**Exercise brief**
Only the lines from the one containing "- rewrite !u8s_at_put_out by (cbn;" through the last line of the data are to be written out, exactly and in full.

· · · · ·

Lemma update_holds st H n m p : holds st H n ->
  holds (Hacl_Impl_SHA2_256_update st m p) (compress H (block_words (u8s_at m p 64))) (u32 (n + 1)).
Proof.
  intros (HK & HH & Hn). unfold Hacl_Impl_SHA2_256_update. set (data_w := Hacl_Hash_Lib_LoadStore_uint32s_from_be_bytes _ _ _ _).
  pose proof (from_be_bytes_ok m p 16) as Hd. change (Z.of_nat 16) with 16 in Hd. fold data_w in Hd.
  destruct (schedule_ok st data_w) as [Hw Hx]. set (st1 := schedule st data_w) in *. clearbody st1 data_w.
  rewrite (copy_from_put _ 0 st1 128 8). set (h0 := put_at _ 0 (words_at st1 128 8)).
  pose proof (shuffle_ok st1 h0) as Hs. assert (words_at h0 0 8 = words_at st1 128 8) as Hh by (apply words_put_len, words_at_length).
  set (h := shuffle st1 h0) in *. clearbody h h0.
  assert (words_at st1 0 64 = K256) as HK1 by (rewrite <- HK; apply words_at_ext; intros; apply Hx; lia).
  assert (words_at st1 128 8 = H) as HH1 by (rewrite <- HH; apply words_at_ext; intros; apply Hx; lia).
  rewrite Hh, Hw, HK1, HH1, Hd in Hs. destruct (sum_hash_ok st1 h) as [Hsum Hsx]. split_and!.
  - rewrite <- HK1. apply words_at_ext. intros i Hi. fn_simpl. apply Hsx. lia.
  - transitivity (words_at (sum_hash st1 h) 128 8); [apply words_at_ext; intros i Hi; fn_simpl; reflexivity|]. rewrite Hsum, HH1, Hs. reflexivity.
  - fn_simpl. rewrite Hsx, Hx, Hn by lia. reflexivity.
Qed.

(** * Messages *)

Lemma chunks_app {A} k n n' (l l' : list A) : length l = (k * n)%nat -> chunks k (n + n') (l ++ l') = chunks k n l ++ chunks k n' l'.
Proof.
  revert l. induction n as [|n IH]; intros l Hl.
  - destruct l; [done|cbn in Hl; lia].
  - cbn [chunks Nat.add app]. rewrite take_app_le, drop_app_le by lia. f_equal. apply IH. rewrite length_drop. lia.
Qed.

Lemma absorb_app H l l' n : length l = (64 * n)%nat -> absorb H (l ++ l') = absorb (absorb H l) l'.
Proof.
  intros Hl. unfold absorb. rewrite <- fold_left_app. f_equal. rewrite length_app, Hl, (Nat.mul_comm 64 n).
  rewrite Nat.div_add_l, Nat.div_mul by done. apply chunks_app. lia.
Qed.

Lemma absorb_block H l : length l = 64%nat -> absorb H l = compress H (block_words l).
Proof. intros Hl. unfold absorb. rewrite Hl. change (64 / 64)%nat with 1%nat. cbn [chunks fold_left]. by rewrite firstn_all2 by lia. Qed.

Lemma update_multi_holds st H c m p n : holds st H c -> uint 32 c -> 0 <= n <= 2 ^ 26 ->
  holds (Hacl_Impl_SHA2_256_update_multi st m p n) (absorb H (u8s_at m p (64 * Z.to_nat n))) (u32 (c + n)).
Proof.
  intros Hst Hc Hn. unfold Hacl_Impl_SHA2_256_update_multi. set (body := fun i st => _).
  pose proof (for_range_ind (fun i st => holds st (absorb H (u8s_at m p (64 * Z.to_nat i))) (u32 (c + i))) body (Z.to_nat n) 0 st) as P.
  cbv beta in P. rewrite Z.add_0_l, Z2Nat.id in P by lia. apply P.
  - rewrite Z.add_0_r, wrap_small by done. exact Hst.
  - intros i st' Hi Hst'. subst body. cbv beta. rewrite (wrap_small 32 (i * 64)) by lia.
    replace (64 * Z.to_nat (i + 1))%nat with (64 * Z.to_nat i + 64)%nat by lia.
    rewrite u8s_at_app, (absorb_app _ _ _ (Z.to_nat i)), absorb_block by (by rewrite u8s_at_length).
    pose proof (update_holds _ _ _ m (p + i * 64) Hst') as Hu. rewrite wrap_add_l, <- Z.add_assoc in Hu.
    replace (Z.of_nat (64 * Z.to_nat i)) with (i * 64) by lia. exact Hu.
Qed.

(** ** The last blocks *)

Lemma bytes_replicate p n : u8s_at (fun _ => 0) p n = replicate n 0.
Proof. revert p. induction n as [|n IH]; intros p; cbn; [done|]. by rewrite IH. Qed.


(** A message of [len] bytes, the byte 0x80, zeros, and the encoded length at [buf2]. *)
Lemma padded_bytes m p fb l k e : length e = 8%nat -> Forall (uint 8) e ->
  let len := Z.of_nat l in
  u8s_at (put_at (<[fb + len := 0x80]> (copy_from (fun _ => 0) fb m p len)) (fb + len + 1 + Z.of_nat k) e) fb (l + (1 + (k + 8))) =
  u8s_at m p l ++ 0x80 :: replicate k 0 ++ e.
Proof.
  intros He Hu len. rewrite (copy_from_put _ fb m p l), !u8s_at_app. change (<[fb + len := 0x80]> (put_at ?f ?a ?l)) with (put_at (put_at f a l) (fb + len) [0x80]).
  change (0x80 :: replicate k 0 ++ e) with ([0x80] ++ replicate k 0 ++ e). f_equal; [|f_equal; [|f_equal]].
  - rewrite !u8s_at_put_out by (cbn; lia). apply u8s_at_ext. intros i Hi. 
    pose proof (words_put_at (fun _ => 0) fb (words_at m p l)) as E. rewrite words_at_length in E.
    apply (f_equal (.!! Z.to_nat i)) in E. rewrite !words_at_lookup, Z2Nat.id in E by lia. injection E as ->. done.
  - rewrite u8s_at_put_out by (cbn; lia). cbn [u8s_at]. fold len. cbn [put_at]. by fn_simpl.
  - rewrite !u8s_at_put_out by (rewrite ?words_at_length; cbn; lia). apply bytes_replicate.
  - rewrite <- He. replace (fb + len + Z.of_nat 1 + Z.of_nat k) with (fb + len + 1 + Z.of_nat k) by lia. by apply bytes_put_at.
Qed.

(** ** The interface *)

(** The context after the blocks of [msg]. *)
Definition ctx_of (ctx : words) (msg : list Z) : Prop :=
  exists n, length msg = (64 * n)%nat /\ holds ctx (absorb H256 msg) (u32 (Z.of_nat n)).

· · · · ·

**Answer for this exercise**
  - rewrite !u8s_at_put_out by (cbn; lia). apply u8s_at_ext. intros i Hi. 
    pose proof (words_put_at (fun _ => 0) fb (words_at m p l)) as E. rewrite words_at_length in E.
    apply (f_equal (.!! Z.to_nat i)) in E. rewrite !words_at_lookup, Z2Nat.id in E by lia. injection E as ->. done.
  - rewrite u8s_at_put_out by (cbn; lia). cbn [u8s_at]. fold len. cbn [put_at]. by fn_simpl.
  - rewrite !u8s_at_put_out by (rewrite ?words_at_length; cbn; lia). apply bytes_replicate.
  - rewrite <- He. replace (fb + len + Z.of_nat 1 + Z.of_nat k) with (fb + len + 1 + Z.of_nat k) by lia. by apply bytes_put_at.
Qed.

(** ** The interface *)

(** The context after the blocks of [msg]. *)
Definition ctx_of (ctx : words) (msg : list Z) : Prop :=
  exists n, length msg = (64 * n)%nat /\ holds ctx (absorb H256 msg) (u32 (Z.of_nat n)).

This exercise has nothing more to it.